(** * qing-crop: character segmentation and classification engine

    A shallow embedding of the post-OCR engine of the repository
    (charSegmentation.ts, mlAlgorithms.ts, enhancedOcrEngine.ts) and the
    properties its specification states about it.

    Conventions of the embedding.
    - An [ImageData] is its [width], [height] and flat RGBA sample array
      [data]; a read past the end of a JS array yields [undefined], which is
      [None] of stdpp's list lookup.  Every comparison of [undefined] with a
      number is false.
    - Counts, indices and samples are integers ([nat], [Z]).  The luma of a
      pixel and the between-class variance of Otsu's method are computed in
      IEEE binary64, as the source computes them ([Float64]); their results
      are compared through their exact values.  Other JS numbers are exact
      rationals ([Q]): there rounding of IEEE doubles is not modelled.
      Where the source can produce [NaN] or [Infinity] from finite inputs
      (k-means, k-NN) the type [num] adds them.
    - Host functions ([Math.sqrt], [Math.atan2], [Math.random],
      [Array.prototype.sort], [JSON.parse], canvas acquisition) are
      parameters of the definitions that call them.
    - A JS [Map] is an association list in insertion order.
    - Objects mutated through several references (the result records shared
      by [results], the clusters and the sorted copy; the label sets shared by
      several keys of [labelMap]) live in a store and are referred to by
      index. *)

From Stdlib Require Import ZArith QArith Qminmax Qround Qabs Lia Lqa List String Bool Permutation.
From Stdlib Require PrimFloat FloatOps SpecFloat.
From stdpp Require Import base list strings.

Open Scope Z_scope.

(** ** Generic loop reasoning *)

(** An invariant of a counting loop [for (i = 0; i < n; i++)]. *)
Lemma foldl_seq_invariant {S : Type} (P : nat → S → Prop) (f : S → nat → S)
    (n : nat) (s0 : S) :
  P 0%nat s0 →
  (∀ i s, (i < n)%nat → P i s → P (Datatypes.S i) (f s i)) →
  P n (foldl f s0 (seq 0 n)).
Proof.
  intros H0 Hstep. induction n as [|n IH].
  - exact H0.
  - rewrite seq_S, foldl_app. simpl. apply Hstep; [lia|].
    apply IH. intros i s Hi. apply Hstep. lia.
Qed.

(** Sum of an array of integer counts. *)
Definition sumZ (l : list Z) : Z := foldr Z.add 0 l.

Lemma sumZ_app (l1 l2 : list Z) : sumZ (l1 ++ l2) = sumZ l1 + sumZ l2.
Proof. induction l1 as [|a l1 IH]; simpl; [reflexivity|]. unfold sumZ in *. simpl. lia. Qed.

Lemma sumZ_replicate_0 (n : nat) : sumZ (replicate n 0) = 0.
Proof. induction n as [|n IH]; [reflexivity|]. unfold sumZ in *. simpl. lia. Qed.

Lemma sumZ_alter_succ (l : list Z) (i : nat) :
  (i < length l)%nat → sumZ (alter Z.succ i l) = sumZ l + 1.
Proof.
  revert i. induction l as [|a l IH]; intros i Hi; simpl in *; [lia|].
  destruct i as [|i]; unfold sumZ in *; simpl.
  - lia.
  - change (list_alter Z.succ i l) with (alter Z.succ i l).
    rewrite IH by lia. lia.
Qed.

(** ** JS Maps

    A [Map] is the list of its entries in insertion order, with distinct
    keys. *)

(** [m.get(key)]. *)
Fixpoint mapGet {K V : Type} `{EqDecision K} (key : K) (m : list (K * V))
    : option V :=
  match m with
  | [] => None
  | (k, v) :: rest => if decide (k = key) then Some v else mapGet key rest
  end.

(** [m.set(key, f(m.get(key) || zero))]: the entry is updated where it
    stands, or added at the end. *)
Fixpoint upsert {K V : Type} `{EqDecision K} (f : V → V) (zero : V) (key : K)
    (m : list (K * V)) : list (K * V) :=
  match m with
  | [] => [(key, f zero)]
  | (k, v) :: rest =>
      if decide (k = key) then (k, f v) :: rest
      else (k, v) :: upsert f zero key rest
  end.

Section MapLemmas.
Context {K V : Type} `{EqDecision K}.

Lemma mapGet_upsert_eq (f : V → V) (zero : V) (key : K) (m : list (K * V)) :
  mapGet key (upsert f zero key m) = Some (f (default zero (mapGet key m))).
Proof.
  induction m as [|[k v] m IH]; simpl.
  - rewrite decide_True by reflexivity. reflexivity.
  - destruct (decide (k = key)) as [->|Hne]; simpl.
    + rewrite decide_True by reflexivity. reflexivity.
    + rewrite decide_False by exact Hne. exact IH.
Qed.

Lemma mapGet_upsert_ne (f : V → V) (zero : V) (key key' : K) (m : list (K * V)) :
  key' ≠ key → mapGet key' (upsert f zero key m) = mapGet key' m.
Proof.
  intros Hne. induction m as [|[k v] m IH]; simpl.
  - rewrite decide_False by congruence. reflexivity.
  - destruct (decide (k = key)) as [->|Hk]; simpl.
    + rewrite !decide_False by congruence. reflexivity.
    + destruct (decide (k = key')); [reflexivity | exact IH].
Qed.

Lemma upsert_keys (f : V → V) (zero : V) (key : K) (m : list (K * V)) :
  (upsert f zero key m).*1 =
  if decide (key ∈ m.*1) then m.*1 else m.*1 ++ [key].
Proof.
  induction m as [|[k v] m IH].
  - destruct (decide (key ∈ ([] : list (K * V)).*1)) as [Hin|_]; [|reflexivity].
    apply elem_of_nil in Hin. contradiction.
  - cbn [upsert]. destruct (decide (k = key)) as [->|Hk].
    + destruct (decide (key ∈ ((key, v) :: m).*1)) as [_|Hn]; [reflexivity|].
      exfalso. apply Hn. left.
    + rewrite fmap_cons, IH. cbn [fst].
      destruct (decide (key ∈ m.*1)) as [Hin|Hin];
        destruct (decide (key ∈ ((k, v) :: m).*1)) as [Hin'|Hin'];
        try reflexivity; exfalso.
      * apply Hin'. right. exact Hin.
      * rewrite fmap_cons in Hin'. apply elem_of_cons in Hin' as [Heq|Hin'];
          [simpl in Heq; congruence | contradiction].
Qed.

Lemma upsert_NoDup (f : V → V) (zero : V) (key : K) (m : list (K * V)) :
  NoDup m.*1 → NoDup (upsert f zero key m).*1.
Proof.
  intros Hnd. rewrite upsert_keys. destruct (decide (key ∈ m.*1)); [exact Hnd|].
  apply NoDup_app. split_and!; [exact Hnd | | apply NoDup_singleton].
  intros x Hx Hx'%list_elem_of_singleton. congruence.
Qed.

Lemma mapGet_elem_of (key : K) (v : V) (m : list (K * V)) :
  NoDup m.*1 → (key, v) ∈ m ↔ mapGet key m = Some v.
Proof.
  induction m as [|[k w] m IH]; simpl; intros Hnd.
  - split; [intros Hin; apply elem_of_nil in Hin; contradiction | discriminate].
  - apply NoDup_cons in Hnd as [Hk Hnd].
    destruct (decide (k = key)) as [->|Hne].
    + split.
      * intros [Heq|Hin]%elem_of_cons; [congruence|].
        exfalso. apply Hk. apply list_elem_of_fmap. exists (key, v). auto.
      * intros [= ->]. left.
    + rewrite <- (IH Hnd). split.
      * intros [Heq|Hin]%elem_of_cons; [congruence | exact Hin].
      * intros Hin. right. exact Hin.
Qed.

Lemma mapGet_keys (key : K) (m : list (K * V)) :
  key ∈ m.*1 ↔ is_Some (mapGet key m).
Proof.
  induction m as [|[k w] m IH]; simpl.
  - split; [intros Hin; apply elem_of_nil in Hin; contradiction | intros [? ?]; discriminate].
  - destruct (decide (k = key)) as [->|Hne].
    + split; [intros _; eexists; reflexivity | intros _; left].
    + rewrite <- IH. split.
      * intros [Heq|Hin]%elem_of_cons; [congruence | exact Hin].
      * intros Hin. right. exact Hin.
Qed.

End MapLemmas.

(** An array updated at distinct positions. *)
Lemma foldl_alter_lookup {A : Type} (g : A → A) (idxs : list nat) (s : list A)
    (j : nat) :
  NoDup idxs →
  foldl (λ s' i, alter g i s') s idxs !! j =
  if decide (j ∈ idxs) then g <$> s !! j else s !! j.
Proof.
  revert s. induction idxs as [|i idxs IH]; intros s Hnd.
  - cbn [foldl]. destruct (decide (j ∈ ([] : list nat))) as [Hin|_];
      [apply elem_of_nil in Hin; contradiction | reflexivity].
  - apply NoDup_cons in Hnd as [Hi Hnd]. cbn [foldl]. rewrite (IH _ Hnd).
    destruct (decide (j = i)) as [->|Hne].
    + rewrite decide_False by exact Hi. rewrite decide_True by left.
      apply list_lookup_alter_eq.
    + rewrite list_lookup_alter_ne by congruence.
      destruct (decide (j ∈ idxs)) as [Hin|Hin].
      * rewrite decide_True by (right; exact Hin). reflexivity.
      * rewrite decide_False; [reflexivity|].
        intros [Heq|Hin']%elem_of_cons; contradiction.
Qed.

Lemma foldl_alter_length {A : Type} (g : A → A) (idxs : list nat) (s : list A) :
  length (foldl (λ s' i, alter g i s') s idxs) = length s.
Proof.
  revert s. induction idxs as [|i idxs IH]; intros s; [reflexivity|].
  simpl. rewrite IH. apply length_alter.
Qed.

(** ** Pixel buffers *)

Record ImageData := mkImageData {
  data : list Z;
  width : nat;
  height : nat
}.

(** [data[idx] < 128]: the sample is ink.  [undefined < 128] is false. *)
Definition isDark (d : list Z) (idx : nat) : bool :=
  match d !! idx with
  | Some v => bool_decide (v < 128)
  | None => false
  end.

(** [data[idx] >= 128]: the sample is paper.  [undefined >= 128] is false. *)
Definition isLight (d : list Z) (idx : nat) : bool :=
  match d !! idx with
  | Some v => bool_decide (128 ≤ v)
  | None => false
  end.

(** ** JS numbers

    A number is a finite value, an infinity or [NaN].  Finite values are
    exact rationals: rounding, overflow and the sign of zero are not
    modelled (a zero divisor counts as [+0]). *)

Inductive num := Fin (q : Q) | PInf | NInf | NaN.

Definition ofZ (z : Z) : num := Fin (inject_Z z).

(** A read [a[i]] of a number array: [undefined] becomes [NaN] in
    arithmetic. *)
Definition numAt (a : list num) (i : nat) : num := default NaN (a !! i).

Definition nneg (a : num) : num :=
  match a with
  | Fin q => Fin (- q)
  | PInf => NInf
  | NInf => PInf
  | NaN => NaN
  end.

Definition nadd (a b : num) : num :=
  match a, b with
  | NaN, _ | _, NaN => NaN
  | Fin x, Fin y => Fin (x + y)
  | PInf, NInf | NInf, PInf => NaN
  | PInf, _ | _, PInf => PInf
  | NInf, _ | _, NInf => NInf
  end.

Definition nsub (a b : num) : num := nadd a (nneg b).

(** The sign of a rational: 1, 0 or -1. *)
Definition Qsign (q : Q) : Z := Z.sgn (Qnum q).

(** An infinity of the given sign, [NaN] for sign 0. *)
Definition infOf (s : Z) : num :=
  match s with
  | Zpos _ => PInf
  | Zneg _ => NInf
  | Z0 => NaN
  end.

Definition nmul (a b : num) : num :=
  match a, b with
  | NaN, _ | _, NaN => NaN
  | Fin x, Fin y => Fin (x * y)
  | Fin x, PInf | PInf, Fin x => infOf (Qsign x)
  | Fin x, NInf | NInf, Fin x => infOf (- Qsign x)
  | PInf, PInf | NInf, NInf => PInf
  | PInf, NInf | NInf, PInf => NInf
  end.

Definition ndiv (a b : num) : num :=
  match a, b with
  | NaN, _ | _, NaN => NaN
  | Fin x, Fin y =>
      if Qeq_bool y 0 then infOf (Qsign x) else Fin (x / y)
  | Fin _, (PInf | NInf) => Fin 0
  | PInf, Fin y => if Qeq_bool y 0 then PInf else infOf (Qsign y)
  | NInf, Fin y => if Qeq_bool y 0 then NInf else infOf (- Qsign y)
  | (PInf | NInf), (PInf | NInf) => NaN
  end.

(** [a < b]; false when either is [NaN]. *)
Definition nlt (a b : num) : bool :=
  match a, b with
  | NaN, _ | _, NaN => false
  | Fin x, Fin y => if Qlt_le_dec x y then true else false
  | NInf, (Fin _ | PInf) => true
  | Fin _, PInf => true
  | _, _ => false
  end.

(** [a <= b]; false when either is [NaN]. *)
Definition nle (a b : num) : bool :=
  match a, b with
  | NaN, _ | _, NaN => false
  | Fin x, Fin y => Qle_bool x y
  | NInf, _ => true
  | _, PInf => true
  | _, _ => false
  end.

Definition ngt (a b : num) : bool := nlt b a.

(** [a || 0]: [NaN] (like 0) is falsy. *)
Definition orZero (a : num) : num :=
  match a with
  | NaN => Fin 0
  | other => other
  end.

(** [Math.min(a, b)] and [Math.max(a, b)]: [NaN] when either is. *)
Definition nmin (a b : num) : num :=
  match a, b with
  | NaN, _ | _, NaN => NaN
  | _, _ => if nle a b then a else b
  end.

Definition nmax (a b : num) : num :=
  match a, b with
  | NaN, _ | _, NaN => NaN
  | _, _ => if nle a b then b else a
  end.

(** [Math.floor]. *)
Definition nfloor (a : num) : num :=
  match a with
  | Fin q => ofZ (Qfloor q)
  | other => other
  end.

(** [a % m] for an integer-valued [a] and a positive integer [m]: the
    remainder has the sign of [a].  [NaN] for an infinity or [NaN]. *)
Definition nrem (a : num) (m : Z) : option Z :=
  match a with
  | Fin q => Some (Z.rem (Qfloor q) m)
  | _ => None
  end.

Section HostMath.

(** [Math.sqrt] on the finite non-negative numbers; the host's. *)
Variable Math_sqrt : Q → Q.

• _Task goal_
Look above for the line with "(** ** Generic loop reasoning *)" and the line with "Definition sumZ (l". Retype those two lines and every line between them exactly, adding nothing.

• _Solution for this problem_
(** ** Generic loop reasoning *)

(** An invariant of a counting loop [for (i = 0; i < n; i++)]. *)
Lemma foldl_seq_invariant {S : Type} (P : nat → S → Prop) (f : S → nat → S)
    (n : nat) (s0 : S) :
  P 0%nat s0 →
  (∀ i s, (i < n)%nat → P i s → P (Datatypes.S i) (f s i)) →
  P n (foldl f s0 (seq 0 n)).
Proof.
  intros H0 Hstep. induction n as [|n IH].
  - exact H0.
  - rewrite seq_S, foldl_app. simpl. apply Hstep; [lia|].
    apply IH. intros i s Hi. apply Hstep. lia.
Qed.

(** Sum of an array of integer counts. *)
Definition sumZ (l : list Z) : Z := foldr Z.add 0 l.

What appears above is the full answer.